Rosalind Elsie Franklin was born on July 25, 1920, in London, UK. She studied natural sciences at the University of Cambridge, UK, and graduated in 1941. She joined the university’s physical chemistry department for a year, working under Ronald George Wreyford Norrish, who would receive the Nobel Prize in Chemistry in 1967. In 1942, she took up a position as a researcher with the British Coal Utilisation Research Association (BCURA) in Kingston upon Thames near London, where she worked on the structure and porosity of coals. This research served as the basis of her Ph.D. thesis. She received her Ph.D. from the University of Cambridge in 1945.

In 1947, Franklin went to Paris, France, and worked as a postdoctoral researcher at the Laboratoire Central des Services Chimiques de l’État with Jacques Mering. There, she was trained in X-ray crystallography, which Franklin used to study coals and other carbonaceous materials. In 1951, she returned to London and became a research associate at King’s College London. She worked in the Medical Research Council’s (MRC) biophysics unit, which was directed by John Randall at the time. There, she performed X-ray diffraction studies that would eventually help with the discovery of the double-helix structure of DNA.

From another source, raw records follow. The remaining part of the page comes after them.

Definition sweep_unreachable_objects (gc : GarbageCollector) : GarbageCollector :=
  map_fold sweep_entry gc (objects gc).

Definition mark_and_sweep (gc : GarbageCollector) : GarbageCollector :=
  sweep_unreachable_objects (mark_reachable_objects (reset_marks gc)).

Definition collect : GarbageCollector → outcome unit :=
  lock_guard (λ gc, Returns tt (mark_and_sweep gc)).

Definition register_object (p : Z) (sz : Z) : GarbageCollector → outcome unit :=
  lock_guard (λ gc,
    let gc1 :=
      {| objects := <[p := {| ptr := p; size := sz; marked := false |}]> (objects gc);
         memory_threshold := memory_threshold gc;
         total_allocated := wrap (total_allocated gc + sz);
         gc_mutex := gc_mutex gc |} in
    if total_allocated gc1 >? memory_threshold gc1 then collect gc1
    else Returns tt gc1).

Definition unregister_object (p : Z) : GarbageCollector → outcome unit :=
  lock_guard (λ gc,
    match objects gc !! p with
    | Some info =>
        Returns tt
          {| objects := delete p (objects gc);
             memory_threshold := memory_threshold gc;
             total_allocated := wrap (total_allocated gc - size info);
             gc_mutex := gc_mutex gc |}
    | None => Returns tt gc
    end).

Definition set_threshold (threshold : Z) (gc : GarbageCollector) : GarbageCollector :=
  {| objects := objects gc; memory_threshold := threshold;
     total_allocated := total_allocated gc; gc_mutex := gc_mutex gc |}.

Definition get_threshold (gc : GarbageCollector) : Z := memory_threshold gc.

(** The observers, read under the lock. *)
Definition allocated_objects (gc : GarbageCollector) : nat :=
  stdpp.base.size (objects gc).
Definition total_memory (gc : GarbageCollector) : Z := total_allocated gc.

(** The sum of the sizes of the objects of a registry. *)
Definition sum_sizes (m : gmap Z ObjectInfo) : Z :=
  map_fold (λ _ info acc, size info + acc) 0 m.

Definition registered_bytes (gc : GarbageCollector) : Z :=
  sum_sizes (objects gc).

(** The invariant of the registry: the running total is the sum of the sizes
    of the registered objects, in [size_t] arithmetic. *)
Definition tracked (gc : GarbageCollector) : Prop :=
  total_allocated gc = wrap (registered_bytes gc).

(** A collector with the default threshold and one object of 100 bytes at
    address 4096, as [register_object] leaves it. *)
Definition one_object : GarbageCollector :=
  {| objects := {[ 4096 := {| ptr := 4096; size := 100; marked := false |} ]};
     memory_threshold := 1024 * 1024; total_allocated := 100;
     gc_mutex := false |}.

(** A call made on the state the previous call returned. *)
Definition and_then {A B : Type} (o : outcome A)
    (k : GarbageCollector → outcome B) : outcome B :=
  match o with
  | Returns _ gc => k gc
  | Throws => Throws
  | Hangs => Hangs
  end.

(** A void function reports a misuse to its caller by throwing. *)
Definition reports_error {A : Type} (o : outcome A) : bool :=
  match o with Throws => true | _ => false end.

End GC.

(** ** Calls on one Fiber *)

Module FiberCalls.
Import Sched.

(** [Fiber::start] as the Fiber itself sees it: from READY it goes RUNNING,
    the function runs, and it ends FINISHED; the function holds no handle on
    the Fiber that runs it.  What the function does to the scheduler is in
    [Sched.start_fiber]. *)
Definition start (f : Fiber) : Fiber :=
  if decide (state f = READY) then set_state FINISHED (set_state RUNNING f)
  else f.

(** The members of [Fiber] that may move its state, as calls. *)
Inductive call : Type := Start | Yield | Resume | Wait | Finish.

Definition apply (c : call) (f : Fiber) : Fiber :=
  match c with
  | Start => start f
  | Yield => yield f
  | Resume => resume f
  | Wait => wait f
  | Finish => finish f
  end.

Definition calls (cs : list call) (f : Fiber) : Fiber :=
  foldl (λ acc c, apply c acc) f cs.

(** [Fiber::set_local] and [Fiber::get_local] on the table [locals]. *)
Definition set_local (key : string) (value : Value) (locals : gmap string Value)
    : gmap string Value :=
  <[key := value]> locals.

Definition get_local (key : string) (locals : gmap string Value) : option Value :=
  locals !! key.

(** A fiber's writes to its table, oldest first. *)
Definition set_locals (writes : list (string * Value)) (locals : gmap string Value)
    : gmap string Value :=
  foldl (λ acc w, set_local w.1 w.2 acc) locals writes.

End FiberCalls.

(** ** Runs of the scheduler *)

Module SchedRun.
Import Sched.

(** What happens to a scheduler: the public calls, and the turns of its
    worker threads, in the order [queue_mutex] grants them. *)
Inductive call : Type :=
  | Spawn (func : Work)
  | Turn
  | Start
  | Stop.

(** A turn needs a worker thread: the scheduler is running and its worker
    vector is not empty. *)
Definition turn (s : Scheduler) : Scheduler :=
  if running s then
    match workers s with
    | [] => s
    | _ :: _ => worker_turn s
    end
  else s.

Definition apply (c : call) (s : Scheduler) : Scheduler :=
  match c with
  | Spawn func => spawn func s
  | Turn => turn s
  | Start => start s
  | Stop => stop s
  end.

Definition exec (cs : list call) (s : Scheduler) : Scheduler :=
  foldl (λ acc c, apply c acc) s cs.

(** Where the fibers are, between two calls ([cur] is [None]) or while a
    worker runs the function of the fiber [cur]: the running vector followed
    by the ready queue lists the ids handed out so far, in order; the waiting
    vector is empty; the queued fibers are READY, the fiber being run is
    RUNNING and the other fibers of the running vector are FINISHED. *)
Definition placed (cur : option nat) (s : Scheduler) : Prop :=
  waiting_fibers s = []
  ∧ (1 ≤ next_id s)%nat
  ∧ running_fibers s ++ ready_queue s = seq 1 (next_id s - 1)
  ∧ (∀ fid, fid ∈ ready_queue s → get_state fid s = Some READY)
  ∧ (∀ fid, fid ∈ running_fibers s → Some fid ≠ cur →
            get_state fid s = Some FINISHED)
  ∧ (∀ fid, cur = Some fid →
            fid ∈ running_fibers s ∧ get_state fid s = Some RUNNING).

(** Where the threads are: the threads joined so far followed by the threads
    of the worker vector are the threads started so far, in order; every
    worker is joinable; a running scheduler has as many workers as the
    constructor reserved and a stopped one has none. *)
Definition pooled (s : Scheduler) : Prop :=
  joined s ++ (tid <$> workers s) = seq 0 (next_tid s)
  ∧ Forall (λ w, joinable w = true) (workers s)
  ∧ if running s then length (workers s) = workers_capacity s
    else workers s = [].

End SchedRun.

(** ** Uses of the collector *)

Module GCUse.
Import GC.

(** The collectors a program gets from a new one by calls that return, when
    it registers an identity only while that identity is not registered. *)
Inductive reach : GarbageCollector → Prop :=
  | reach_new : reach new_GarbageCollector
  | reach_register (gc gc' : GarbageCollector) (p sz : Z) :
      reach gc → 0 ≤ sz < 2 ^ 64 → objects gc !! p = None →
      register_object p sz gc = Returns tt gc' → reach gc'
  | reach_unregister (gc gc' : GarbageCollector) (p : Z) :
      reach gc → unregister_object p gc = Returns tt gc' → reach gc'
  | reach_collect (gc gc' : GarbageCollector) :
      reach gc → collect gc = Returns tt gc' → reach gc'
  | reach_set_threshold (gc : GarbageCollector) (threshold : Z) :
      reach gc → reach (set_threshold threshold gc).

End GCUse.

(** ** Runtime *)

Module Rt.

(** The data members of [class Runtime]; the two [unique_ptr]s are the
    objects they own. *)
Record Runtime : Type := mkRuntime {
  scheduler : Sched.Scheduler;
  gc : GC.GarbageCollector;
  globals : gmap string Value
}.

(** [Runtime::Runtime()]; the scheduler takes its default argument,
    [std::thread::hardware_concurrency()]. *)
Definition new_Runtime (hardware_concurrency : nat) : Runtime :=
  {| scheduler := Sched.new_Scheduler hardware_concurrency;
     gc := GC.new_GarbageCollector;
     globals := ∅ |}.

Definition with_scheduler (g : Sched.Scheduler → Sched.Scheduler) (rt : Runtime)
    : Runtime :=
  {| scheduler := g (scheduler rt); gc := gc rt; globals := globals rt |}.

Definition initialize : Runtime → Runtime := with_scheduler Sched.start.
Definition shutdown : Runtime → Runtime := with_scheduler Sched.stop.
Definition spawn_fiber (func : Sched.Work) : Runtime → Runtime :=
  with_scheduler (Sched.spawn func).

Definition make_channel (buffer_size : N) : Chan.Channel :=
  Chan.make_channel buffer_size.

Definition set_global (name : string) (value : Value) (rt : Runtime) : Runtime :=
  {| scheduler := scheduler rt; gc := gc rt;
     globals := <[name := value]> (globals rt) |}.

Definition get_global (name : string) (rt : Runtime) : option Value :=
  globals rt !! name.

The discovery of the DNA double helix is generally attributed to Francis Crick, James Watson, and Maurice Wilkins, who received the Nobel Prize for Physiology or Medicine in 1962 “for their discoveries concerning the molecular structure of nucleic acids and its significance for information transfer in living material.” Crick and Watson, who worked at the University of Cambridge, had received X-ray diffraction results of DNA from Wilkins, who worked at King’s College. The diffraction image, which is known as “Photo 51”, provided important evidence for the proposed helical structure. It had been produced in 1952 by Franklin’s graduate student Raymond Gosling under her supervision. There has been some controversy over the correct attribution of credit for the discovery. It has been claimed that Photo 51 was passed on without Franklin’s knowledge, and she and Gosling were not included as co-authors by Crick and Watson. Franklin and Gosling did, however, publish their own work on the structure of DNA in parallel with that of Watson and Crick [1–4]. Both team’s results agreed with the principle of a double-helix structure.

In 1953, Franklin moved to Birbeck College, University of London, where she was offered her own research group in 1954. She continued her X-ray crystallography work and studied the structure of RNA viruses, for example, the tobacco mosaic virus (TMV). She found that in TMV, the virus RNA is wound along the inner surface of a hollow protein capsid [5,6]. Franklin was diagnosed with ovarian cancer in 1956, but continued to work as much as possible while she underwent treatment. In 1957, she received a grant from the U.S. National Institutes of Health to study the poliovirus. This work was later completed by her research group and her colleague Aaron Klug, who would become her successor as group leader. Rosalind Franklin died on April 16, 1958.

Rosalind Franklin is the answer to Guess the Chemist (103).